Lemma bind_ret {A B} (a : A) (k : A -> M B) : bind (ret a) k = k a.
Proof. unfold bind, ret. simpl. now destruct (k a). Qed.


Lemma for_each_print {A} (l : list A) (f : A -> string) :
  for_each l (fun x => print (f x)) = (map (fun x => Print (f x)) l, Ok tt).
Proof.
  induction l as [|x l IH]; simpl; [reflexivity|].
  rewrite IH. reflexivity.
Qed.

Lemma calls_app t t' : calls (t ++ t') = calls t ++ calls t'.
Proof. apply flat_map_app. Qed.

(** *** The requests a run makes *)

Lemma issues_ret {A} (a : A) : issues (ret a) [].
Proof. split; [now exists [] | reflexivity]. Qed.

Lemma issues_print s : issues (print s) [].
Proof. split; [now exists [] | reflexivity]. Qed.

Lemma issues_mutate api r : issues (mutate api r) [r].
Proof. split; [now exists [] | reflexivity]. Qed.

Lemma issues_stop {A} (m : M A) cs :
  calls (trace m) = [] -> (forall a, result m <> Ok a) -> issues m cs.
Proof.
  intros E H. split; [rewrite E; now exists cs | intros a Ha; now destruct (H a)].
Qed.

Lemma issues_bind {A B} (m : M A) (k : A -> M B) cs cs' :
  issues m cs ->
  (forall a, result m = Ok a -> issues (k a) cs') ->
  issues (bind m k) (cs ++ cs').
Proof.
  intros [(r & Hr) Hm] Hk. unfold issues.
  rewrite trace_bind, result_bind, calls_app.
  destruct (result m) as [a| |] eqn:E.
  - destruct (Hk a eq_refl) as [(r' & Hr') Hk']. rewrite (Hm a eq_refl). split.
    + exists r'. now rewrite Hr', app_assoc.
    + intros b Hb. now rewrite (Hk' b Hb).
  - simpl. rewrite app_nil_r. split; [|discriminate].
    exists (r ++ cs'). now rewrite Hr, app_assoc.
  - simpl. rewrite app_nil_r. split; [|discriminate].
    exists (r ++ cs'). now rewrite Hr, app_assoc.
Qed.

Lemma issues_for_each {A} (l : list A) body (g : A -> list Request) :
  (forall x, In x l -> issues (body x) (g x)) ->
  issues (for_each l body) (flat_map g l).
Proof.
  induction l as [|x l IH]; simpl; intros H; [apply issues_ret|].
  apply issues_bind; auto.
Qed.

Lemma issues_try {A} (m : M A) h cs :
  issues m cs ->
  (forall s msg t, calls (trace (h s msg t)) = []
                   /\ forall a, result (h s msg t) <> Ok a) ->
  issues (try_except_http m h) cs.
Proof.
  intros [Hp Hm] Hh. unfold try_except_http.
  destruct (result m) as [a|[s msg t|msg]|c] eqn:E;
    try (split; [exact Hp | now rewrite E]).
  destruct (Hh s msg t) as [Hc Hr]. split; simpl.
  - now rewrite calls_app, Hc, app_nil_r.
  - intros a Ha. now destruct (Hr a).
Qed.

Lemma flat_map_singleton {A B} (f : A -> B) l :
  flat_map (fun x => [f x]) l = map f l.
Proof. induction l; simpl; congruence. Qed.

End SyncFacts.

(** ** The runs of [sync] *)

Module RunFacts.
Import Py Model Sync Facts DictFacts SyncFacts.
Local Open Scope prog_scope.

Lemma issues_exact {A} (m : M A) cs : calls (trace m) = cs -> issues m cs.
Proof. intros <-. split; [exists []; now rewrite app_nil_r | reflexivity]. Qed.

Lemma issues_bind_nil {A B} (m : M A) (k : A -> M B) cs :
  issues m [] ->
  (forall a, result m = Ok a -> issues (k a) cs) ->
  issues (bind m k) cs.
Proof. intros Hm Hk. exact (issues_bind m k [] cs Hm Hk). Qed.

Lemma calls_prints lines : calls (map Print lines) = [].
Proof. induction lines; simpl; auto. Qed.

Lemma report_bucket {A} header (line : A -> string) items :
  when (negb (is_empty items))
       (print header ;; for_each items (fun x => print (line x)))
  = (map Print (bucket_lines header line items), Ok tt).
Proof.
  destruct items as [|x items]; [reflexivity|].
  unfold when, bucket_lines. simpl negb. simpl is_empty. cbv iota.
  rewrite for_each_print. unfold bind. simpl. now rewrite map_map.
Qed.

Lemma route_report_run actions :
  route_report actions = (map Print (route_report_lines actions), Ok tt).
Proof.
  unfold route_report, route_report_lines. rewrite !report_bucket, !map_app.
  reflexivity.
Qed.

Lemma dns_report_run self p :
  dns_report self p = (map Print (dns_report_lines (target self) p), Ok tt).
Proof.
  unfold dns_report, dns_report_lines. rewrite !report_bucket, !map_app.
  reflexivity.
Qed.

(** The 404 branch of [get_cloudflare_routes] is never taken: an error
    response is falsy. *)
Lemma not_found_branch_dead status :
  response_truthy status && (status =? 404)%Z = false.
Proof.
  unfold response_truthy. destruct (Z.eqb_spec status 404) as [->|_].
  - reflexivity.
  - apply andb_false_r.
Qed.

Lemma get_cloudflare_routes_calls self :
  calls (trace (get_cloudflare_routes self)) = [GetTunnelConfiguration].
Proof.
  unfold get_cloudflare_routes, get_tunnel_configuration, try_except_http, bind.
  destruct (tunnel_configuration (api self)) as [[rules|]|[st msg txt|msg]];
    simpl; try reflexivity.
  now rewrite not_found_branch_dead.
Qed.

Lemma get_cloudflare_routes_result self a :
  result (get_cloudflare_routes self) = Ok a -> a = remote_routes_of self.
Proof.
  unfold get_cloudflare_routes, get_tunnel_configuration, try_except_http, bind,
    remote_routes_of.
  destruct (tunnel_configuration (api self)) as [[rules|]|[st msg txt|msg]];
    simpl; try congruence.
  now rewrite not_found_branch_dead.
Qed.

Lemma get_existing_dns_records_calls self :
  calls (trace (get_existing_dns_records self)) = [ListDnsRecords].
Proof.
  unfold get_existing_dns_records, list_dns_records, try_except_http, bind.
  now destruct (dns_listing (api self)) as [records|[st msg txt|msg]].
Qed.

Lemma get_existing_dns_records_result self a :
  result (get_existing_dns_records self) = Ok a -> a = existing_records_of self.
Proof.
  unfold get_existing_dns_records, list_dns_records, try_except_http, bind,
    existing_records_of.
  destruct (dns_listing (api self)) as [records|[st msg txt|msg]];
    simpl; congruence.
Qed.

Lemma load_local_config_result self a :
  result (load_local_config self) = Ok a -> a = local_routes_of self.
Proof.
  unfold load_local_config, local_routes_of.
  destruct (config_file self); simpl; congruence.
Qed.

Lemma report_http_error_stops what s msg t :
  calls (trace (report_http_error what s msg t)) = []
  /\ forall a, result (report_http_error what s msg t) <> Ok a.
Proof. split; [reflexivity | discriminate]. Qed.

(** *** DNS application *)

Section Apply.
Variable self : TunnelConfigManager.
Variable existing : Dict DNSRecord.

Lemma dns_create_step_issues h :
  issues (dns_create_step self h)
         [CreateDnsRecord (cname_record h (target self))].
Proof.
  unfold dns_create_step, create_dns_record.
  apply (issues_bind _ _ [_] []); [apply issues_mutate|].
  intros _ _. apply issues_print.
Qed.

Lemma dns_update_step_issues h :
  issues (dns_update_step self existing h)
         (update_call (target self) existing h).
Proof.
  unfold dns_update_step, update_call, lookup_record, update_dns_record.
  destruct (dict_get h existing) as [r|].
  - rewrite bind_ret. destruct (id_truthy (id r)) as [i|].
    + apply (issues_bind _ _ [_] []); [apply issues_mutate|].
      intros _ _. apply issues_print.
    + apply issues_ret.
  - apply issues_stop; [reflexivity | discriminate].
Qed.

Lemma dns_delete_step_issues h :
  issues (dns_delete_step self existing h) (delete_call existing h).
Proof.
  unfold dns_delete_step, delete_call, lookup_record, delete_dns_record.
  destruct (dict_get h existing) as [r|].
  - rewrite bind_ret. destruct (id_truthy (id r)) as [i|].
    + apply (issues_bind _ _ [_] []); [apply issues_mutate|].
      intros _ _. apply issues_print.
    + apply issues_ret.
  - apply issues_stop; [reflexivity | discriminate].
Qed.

________________________________________

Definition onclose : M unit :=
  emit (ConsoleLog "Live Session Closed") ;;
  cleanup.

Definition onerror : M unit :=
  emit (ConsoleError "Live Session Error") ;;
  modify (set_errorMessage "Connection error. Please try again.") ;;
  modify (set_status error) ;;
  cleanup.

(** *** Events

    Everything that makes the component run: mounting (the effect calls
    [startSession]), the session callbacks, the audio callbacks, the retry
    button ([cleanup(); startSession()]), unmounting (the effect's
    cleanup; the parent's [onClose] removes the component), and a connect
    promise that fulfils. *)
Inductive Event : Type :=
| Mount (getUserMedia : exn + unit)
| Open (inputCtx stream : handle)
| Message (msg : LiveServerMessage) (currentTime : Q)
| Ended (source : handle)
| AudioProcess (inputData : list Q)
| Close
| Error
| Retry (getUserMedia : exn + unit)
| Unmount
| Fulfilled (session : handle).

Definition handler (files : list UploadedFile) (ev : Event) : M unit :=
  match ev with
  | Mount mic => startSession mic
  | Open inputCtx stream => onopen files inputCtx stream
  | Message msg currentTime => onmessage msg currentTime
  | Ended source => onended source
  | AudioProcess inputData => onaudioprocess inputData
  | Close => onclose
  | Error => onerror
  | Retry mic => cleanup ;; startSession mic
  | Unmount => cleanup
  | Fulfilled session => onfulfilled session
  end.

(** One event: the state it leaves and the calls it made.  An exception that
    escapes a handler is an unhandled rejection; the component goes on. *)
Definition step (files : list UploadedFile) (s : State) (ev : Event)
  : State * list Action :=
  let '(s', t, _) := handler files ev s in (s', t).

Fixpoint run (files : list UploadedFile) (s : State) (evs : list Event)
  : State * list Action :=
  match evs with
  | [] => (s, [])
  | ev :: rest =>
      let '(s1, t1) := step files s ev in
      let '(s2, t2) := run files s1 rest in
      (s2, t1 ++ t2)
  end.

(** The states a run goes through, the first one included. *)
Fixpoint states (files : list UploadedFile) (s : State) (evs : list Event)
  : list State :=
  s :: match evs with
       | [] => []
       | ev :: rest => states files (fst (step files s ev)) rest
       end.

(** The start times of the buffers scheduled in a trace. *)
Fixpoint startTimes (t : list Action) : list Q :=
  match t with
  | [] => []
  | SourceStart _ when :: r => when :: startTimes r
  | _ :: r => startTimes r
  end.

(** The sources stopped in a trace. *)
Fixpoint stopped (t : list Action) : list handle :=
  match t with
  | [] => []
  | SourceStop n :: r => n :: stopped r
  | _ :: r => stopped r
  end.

________________________________________

- YOUR GOAL
Only a number is expected here: the count of lines with the string "currentTime" in the material above.

- RESPONSE TO THIS TASK
2